5. People nod saying yes when they have no idea what you are talking about. You think your ten minutes of pointing, nodding, and dictionary searching have resulted in a mutual understanding of what is going on... but no... they have no clue what you are saying, they are just being polite by smiling and nodding and saying "hai!" (yes).


Top Five Great Things

1. People genuinely love children.
Everybody from the taxi drivers to the high school students (see above) think kids are cute. They play with them, they wink at them, etc. Almost all restaurants are child-friendly and have kids bowls and spoons ready for action. Nobody freaks out of a kid is having a tantrum or doing something they aren't supposed to.

2. It is so clean and efficient! After New Orleans, it has been such a nice change to be in a clean city. There are people with long silver tongs that pick up the tiniest piece of garbage on the ground and everyone cleans up after themselves.

3. Beautiful art and fun things to buy. I like the kids stuff the best, but there is incredible art, caligraphy, ceramics, etc. everywhere.

4. It is a totally different culture, yet we feel completely at ease here. It is clear that we do not have any grasp on what the culture is really like here. We don't speak the language and we don't understand the dynamics of being foreigners here. Having said that, everyone is so kind and warm. They seem to have a genuine curiosity about who we are and where we are from and an acceptance that we don't know all the rules and couldn't possibly learn them.

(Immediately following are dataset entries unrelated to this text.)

(* ===== verification/Ext4File.v ===== *)
(** * Files of the ext4 server

    [src/pkg/filesystem/ext4/server/src/ext4_file_svr.cc] and the client library
    [src/pkg/filesystem/ext4/client/src/ext4_vfs.cc]: the server keeps a file open for
    each open of a client and moves data through a buffer of 64 KiB that both map;
    the client splits longer transfers into several calls.  The buffer exists once,
    with the server object, and the client's copies are reads and writes of it.

    The file system behind the server is the library lwext4, a parameter: class
    [Lwext4] has the functions the server calls, class [Lwext4_laws] what their
    documentation says of the files.  Every one of them may fail at any time.  Calls
    are handled one after another. *)

From S2P Require Import Prelude TmpfsFile.

Inductive origin := SEEK_SET | SEEK_END.

Class Lwext4 := {
  disk : Type;
  ext4_file : Type;
  ext4_fopen2 : bytes -> disk -> disk * option ext4_file;
  ext4_fseek : Z -> origin -> ext4_file -> disk -> ext4_file * bool;
  ext4_fread : Z -> ext4_file -> disk -> disk * ext4_file * option bytes;
  ext4_fwrite : bytes -> ext4_file -> disk -> disk * ext4_file * (bool * Z);
  ext4_fsize : ext4_file -> disk -> Z;
  ext4_ftruncate : Z -> ext4_file -> disk -> disk * ext4_file * bool;
  ext4_fclose : ext4_file -> disk -> disk
}.

(** Writing nothing changes nothing; writing behind the end leaves a hole of zeros. *)
Definition put_bytes (pos : Z) (bs c : bytes) : bytes :=
  match bs with [] => c | _ => file_write pos bs c end.

(** What is relied on: files have contents, open files a path and a position; reading
    and writing happen at the position; a failed write has written a part.  An open
    file knows the size of the file; what it knows is promised to be right only as long as
    the file is changed through this open file alone ([current] below is the stronger
    promise). *)
Class Lwext4_laws (E : Lwext4) := {
  content : bytes -> disk -> option bytes;
  f_path : ext4_file -> bytes;
  f_pos : ext4_file -> Z;
  law_open p d d' f : ext4_fopen2 p d = (d', Some f) -> let c := default [] (content p d) in
    f_path f = p /\ content p d' = Some c /\ ext4_fsize f d' = zlen c /\ forall q, q <> p -> content q d' = content q d;
  law_open_fail p d d' : ext4_fopen2 p d = (d', None) -> forall q, content q d' = content q d;
  law_seek off o f d f' ok : ext4_fseek off o f d = (f', ok) -> f_path f' = f_path f /\ ext4_fsize f' d = ext4_fsize f d;
  law_seek_set off f d f' : ext4_fseek off SEEK_SET f d = (f', true) -> f_pos f' = off;
  law_seek_end f d f' : ext4_fseek 0 SEEK_END f d = (f', true) -> f_pos f' = ext4_fsize f d;
  law_read len f d d' f' r c : ext4_fread len f d = (d', f', r) ->
    content (f_path f) d = Some c -> ext4_fsize f d = zlen c ->
    f_path f' = f_path f /\ ext4_fsize f' d' = zlen c /\ (forall q, content q d' = content q d) /\
    forall bs, r = Some bs -> bs = file_read (f_pos f) len c;
  law_write bs f d d' f' ok wc c : ext4_fwrite bs f d = (d', f', (ok, wc)) ->
    content (f_path f) d = Some c -> ext4_fsize f d = zlen c ->
    f_path f' = f_path f /\ (forall q, q <> f_path f -> content q d' = content q d) /\
    exists k, let c' := put_bytes (f_pos f) (take k bs) c in
      (k <= length bs)%nat /\ content (f_path f) d' = Some c' /\ ext4_fsize f' d' = zlen c' /\ (ok = true -> wc = Z.of_nat k);
  law_truncate n f d d' f' ok c : ext4_ftruncate n f d = (d', f', ok) ->
    content (f_path f) d = Some c -> ext4_fsize f d = zlen c ->
    let c' := if ok : bool then file_truncate n c else c in
    f_path f' = f_path f /\ (forall q, q <> f_path f -> content q d' = content q d) /\
    content (f_path f) d' = Some c' /\ ext4_fsize f' d' = zlen c';
  law_close f d q : content q (ext4_fclose f d) = content q d
}.

(** Every open file knows the size at any time, whoever wrote the file. *)
Class Lwext4_current (E : Lwext4) (L : Lwext4_laws E) :=
  current f d c : content (f_path f) d = Some c -> ext4_fsize f d = zlen c.

Section Server.
Context {E : Lwext4}.

(** ** [Ext4_file_svr] *)

Definition BUF_SIZE : Z := 65536.

(** [v_ok] stands for [_ok] and for the buffer being attached, which the constructor
    sets together. *)
Record file_svr := { v_path : bytes; v_f : option ext4_file; v_buf : bytes; v_ok : bool }.

(** The constructor; [mem] tells whether the buffer could be provided. *)
Definition svr_new (mem : option bytes) (path : bytes) : file_svr :=
  {| v_path := take 257 (cstr path); v_f := None; v_buf := default [] mem; v_ok := bool_decide (is_Some mem) |}.

Definition set_f (f : option ext4_file) (v : file_svr) : file_svr :=
  {| v_path := v_path v; v_f := f; v_buf := v_buf v; v_ok := v_ok v |}.

Definition set_buf (b : bytes) (v : file_svr) : file_svr :=
  {| v_path := v_path v; v_f := v_f v; v_buf := b; v_ok := v_ok v |}.

Definition ensure_open (v : file_svr) (d : disk) : file_svr * disk * option ext4_file :=
  match v_f v with
  | Some f => (v, d, Some f)
  | None => let '(d, f) := ext4_fopen2 (v_path v) d in (set_f f v, d, f)
  end.

Definition op_setup (v : file_svr) (d : disk) : file_svr * disk * (errno + Z * Z) :=
  if negb (v_ok v) then (v, d, inl ENOMEM)
  else match ensure_open v d with
       | (v, d, None) => (v, d, inl EIO)
       | (v, d, Some f) => (v, d, inr (ext4_fsize f d, BUF_SIZE))
       end.

(** The start of the calls that move data: open the file, cut the length. *)
Definition with_file {A} (v : file_svr) (d : disk) (err : errno -> A)
    (k : file_svr -> disk -> ext4_file -> file_svr * disk * A) : file_svr * disk * A :=
  if negb (v_ok v) then (v, d, err ENOMEM)
  else match ensure_open v d with
       | (v, d, None) => (v, d, err EIO)
       | (v, d, Some f) => k v d f
       end.

Definition clamp (len : Z) : Z := if BUF_SIZE <? len then BUF_SIZE else len.

(** [op_pread]: the bytes are in the buffer, the result is their number. *)
Definition op_pread (off len : Z) (v : file_svr) (d : disk) : file_svr * disk * (errno + Z) :=
  with_file v d inl (fun v d f =>
    let len := clamp len in
    let '(f, ok) := ext4_fseek (swrap 64 off) SEEK_SET f d in
    let v := set_f (Some f) v in
    if negb ok : bool then (v, d, inl EIO)
    else let '(d, f, r) := ext4_fread len f d in
         let v := set_f (Some f) v in
         match r with
         | None => (v, d, inl EIO)
         | Some bs => (set_buf (bs ++ drop (length bs) (v_buf v)) v, d, inr (u32 (zlen bs)))
         end).

(** Writing the start of the buffer, as [op_pwrite] and [op_pappend] do. *)
Definition write_buffer (len : Z) (v : file_svr) (f : ext4_file) (d : disk) : file_svr * disk * (errno + Z) :=
  let '(d, f, (ok, wc)) := ext4_fwrite (take (Z.to_nat len) (v_buf v)) f d in
  let v := set_f (Some f) v in
  if negb ok || negb (wc =? len) then (v, d, inl EIO) else (v, d, inr (u32 wc)).

Definition op_pwrite (off len : Z) (v : file_svr) (d : disk) : file_svr * disk * (errno + Z) :=
  with_file v d inl (fun v d f =>
    let len := clamp len in
    let '(f, ok) := ext4_fseek (swrap 64 off) SEEK_SET f d in
    let v := set_f (Some f) v in
    if negb ok : bool then (v, d, inl EIO) else write_buffer len v f d).

(** [op_pappend] also returns the offset. *)
Definition op_pappend (len : Z) (v : file_svr) (d : disk) : file_svr * disk * (errno + Z * Z) :=
  with_file v d inl (fun v d f =>
    let len := clamp len in
    let '(f, ok) := ext4_fseek 0 SEEK_END f d in
    let v := set_f (Some f) v in
    if negb ok : bool then (v, d, inl EIO)
    else let off := ext4_fsize f d in
         let '(v, d, r) := write_buffer len v f d in
         (v, d, match r with inl e => inl e | inr put => inr (put, off) end)).

Definition op_ftruncate (size : Z) (v : file_svr) (d : disk) : file_svr * disk * l4_ret :=
  with_file v d Err (fun v d f =>
    let '(d, f, ok) := ext4_ftruncate size f d in
    (set_f (Some f) v, d, if ok : bool then Ok else Err EIO)).

(** [op_release]: the object is gone afterwards. *)
Definition op_release (v : file_svr) (d : disk) : disk :=
  match v_f v with Some f => ext4_fclose f d | None => d end.

(** ** [Ext4_file_vfs] *)

Record file_vfs := { c_buf_size : Z; c_size : Z; c_append : bool; c_valid : bool }.

Definition no_vfs : file_vfs := {| c_buf_size := 0; c_size := 0; c_append := false; c_valid := false |}.

(** The constructor; [attached] tells whether the buffer could be mapped. *)
Definition vfs_new (attached : bool) (v : file_svr) (d : disk) : file_vfs * file_svr * disk :=
  match op_setup v d with
  | (v, d, inl _) => (no_vfs, v, d)
  | (v, d, inr (fsize, bsz)) =>
      (if bsz =? 0 then no_vfs
       else {| c_buf_size := bsz; c_size := fsize; c_append := false; c_valid := attached |}, v, d)
  end.

(** How the loop over one buffer of the caller ends: the buffer is done, the call
    returns what it has, or the server failed. *)
Inductive io := More | Stop | Fail.

(** [preadv]: the inner loop; the bytes read so far are returned in order. *)
Fixpoint read_loop (fuel : nat) (c : file_vfs) (remain pos : Z) (v : file_svr) (d : disk)
  : run (file_svr * disk * bytes * io) :=
  if remain <=? 0 then Ret (v, d, [], More)
  else
    match fuel with
    | O => Fuel_out
    | S fuel =>
        let chunk := if c_buf_size c <? remain then c_buf_size c else u32 remain in
        match op_pread (u64 pos) chunk v d with
        | (v, d, inl _) => Ret (v, d, [], Fail)
        | (v, d, inr got) =>
            if got =? 0 then Ret (v, d, [], Stop)
            else
              bs ← or_oob (rd_bytes 0 got (v_buf v));
              if got <? chunk then Ret (v, d, bs, Stop)
              else
                '(v, d, more, o) ← read_loop fuel c (remain -[64] got) (swrap 64 (pos + got)) v d;
                Ret (v, d, bs ++ more, o)
        end
    end.

(** The outer loop. *)
Fixpoint read_bufs (fuel : nat) (c : file_vfs) (lens : list Z) (pos : Z) (v : file_svr) (d : disk)
  : run (file_svr * disk * bytes * io) :=
  match lens with
  | [] => Ret (v, d, [], More)
  | len :: lens =>
      '(v, d, bs, o) ← read_loop fuel c len pos v d;
      match o with
      | More =>
          '(v, d, more, o) ← read_bufs fuel c lens (swrap 64 (pos + zlen bs)) v d;
          Ret (v, d, bs ++ more, o)
      | _ => Ret (v, d, bs, o)
      end
  end.

Definition vfs_preadv (fuel : nat) (c : file_vfs) (lens : list Z) (off : Z) (v : file_svr) (d : disk)
  : run (file_svr * disk * (errno + bytes)) :=
  if negb (c_valid c) then Ret (v, d, inl EIO)
  else
    '(v, d, bs, o) ← read_bufs fuel c lens off v d;
    Ret (v, d, match o, bs with Fail, [] => inl EIO | _, _ => inr bs end).

(** One chunk: the bytes go to the shared buffer, then the server is called. *)
Definition put_chunk (chunk : Z) (src : bytes) (pos : Z) (c : file_vfs) (v : file_svr) (d : disk)
  : run (file_svr * disk * (errno + Z) * Z) :=
  b ← or_oob (wr_bytes 0 (take (Z.to_nat chunk) src) (v_buf v));
  let v := set_buf b v in
  Ret (if c_append c then
         match op_pappend chunk v d with
         | (v, d, inl e) => (v, d, inl e, pos)
         | (v, d, inr (put, at_)) => (v, d, inr put, if 0 <? put then swrap 64 (at_ + put) else pos)
         end
       else
         match op_pwrite (u64 pos) chunk v d with
         | (v, d, inl e) => (v, d, inl e, pos)
         | (v, d, inr put) => (v, d, inr put, if 0 <? put then swrap 64 (pos + put) else pos)
         end).

(** [pwritev]: the inner loop over what is left of one buffer; [n] bytes are written. *)
Fixpoint write_loop (fuel : nat) (c : file_vfs) (src : bytes) (pos : Z) (v : file_svr) (d : disk)
  : run (file_vfs * file_svr * disk * Z * Z * io) :=
  let remain := zlen src in
  if remain <=? 0 then Ret (c, v, d, 0, pos, More)
  else
    match fuel with
    | O => Fuel_out
    | S fuel =>
        let chunk := if c_buf_size c <? remain then c_buf_size c else u32 remain in
        '(v, d, r, pos') ← put_chunk chunk src pos c v d;
        match r with
        | inl _ => Ret (c, v, d, 0, pos', Fail)
        | inr put =>
            if put =? 0 then Ret (c, v, d, 0, pos', Fail)
            else
              let c := {| c_buf_size := c_buf_size c;
                          c_size := if c_size c <? u64 pos' then u64 pos' else c_size c;
                          c_append := c_append c; c_valid := c_valid c |} in
              if put <? chunk then Ret (c, v, d, put, pos', Stop)
              else
                '(c, v, d, n, pos', o) ← write_loop fuel c (drop (Z.to_nat put) src) pos' v d;
                Ret (c, v, d, put + n, pos', o)
        end
    end.

Fixpoint write_bufs (fuel : nat) (c : file_vfs) (iov : list bytes) (pos : Z) (v : file_svr) (d : disk)
  : run (file_vfs * file_svr * disk * Z * io) :=
  match iov with
  | [] => Ret (c, v, d, 0, More)
  | src :: iov =>
      '(c, v, d, n, pos, o) ← write_loop fuel c src pos v d;
      match o with
      | More =>
          '(c, v, d, m, o) ← write_bufs fuel c iov pos v d;
          Ret (c, v, d, n + m, o)
      | _ => Ret (c, v, d, n, o)
      end
  end.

5. The food is fresh and delicious. As I mentioned yesterday, the food here rocks. Everything is so fresh tasting. There is great coffee, great pastries, the sushi is perfect. There are whole pickle stores and restaurants. The noodles are incredible. Thank god we don't have a car and have to walk 4 miles a day up hills!

Tuesday, August 7, 2007

A Peach of a Peach

I just ate the best piece of fruit I have ever had in my life. The produce here is insane. Not only is it perfect looking, it is perfect tasting. Things do go bad more quickly than in the U.S., but I think because we breed fruits and vegetables for long truck hauls and not taste. I cannot even describe how great the food is here. Tomatoes are sweet and flavorful. The pinapples are syrupy with a hint of tartness. The peaches are like candy. The peach is what I just ate and although I did peel it to get rid of the fuzzy skin, the fruit meat was crazy delicious. It was like what the first peach ever made tasted like. MMMMMMMM.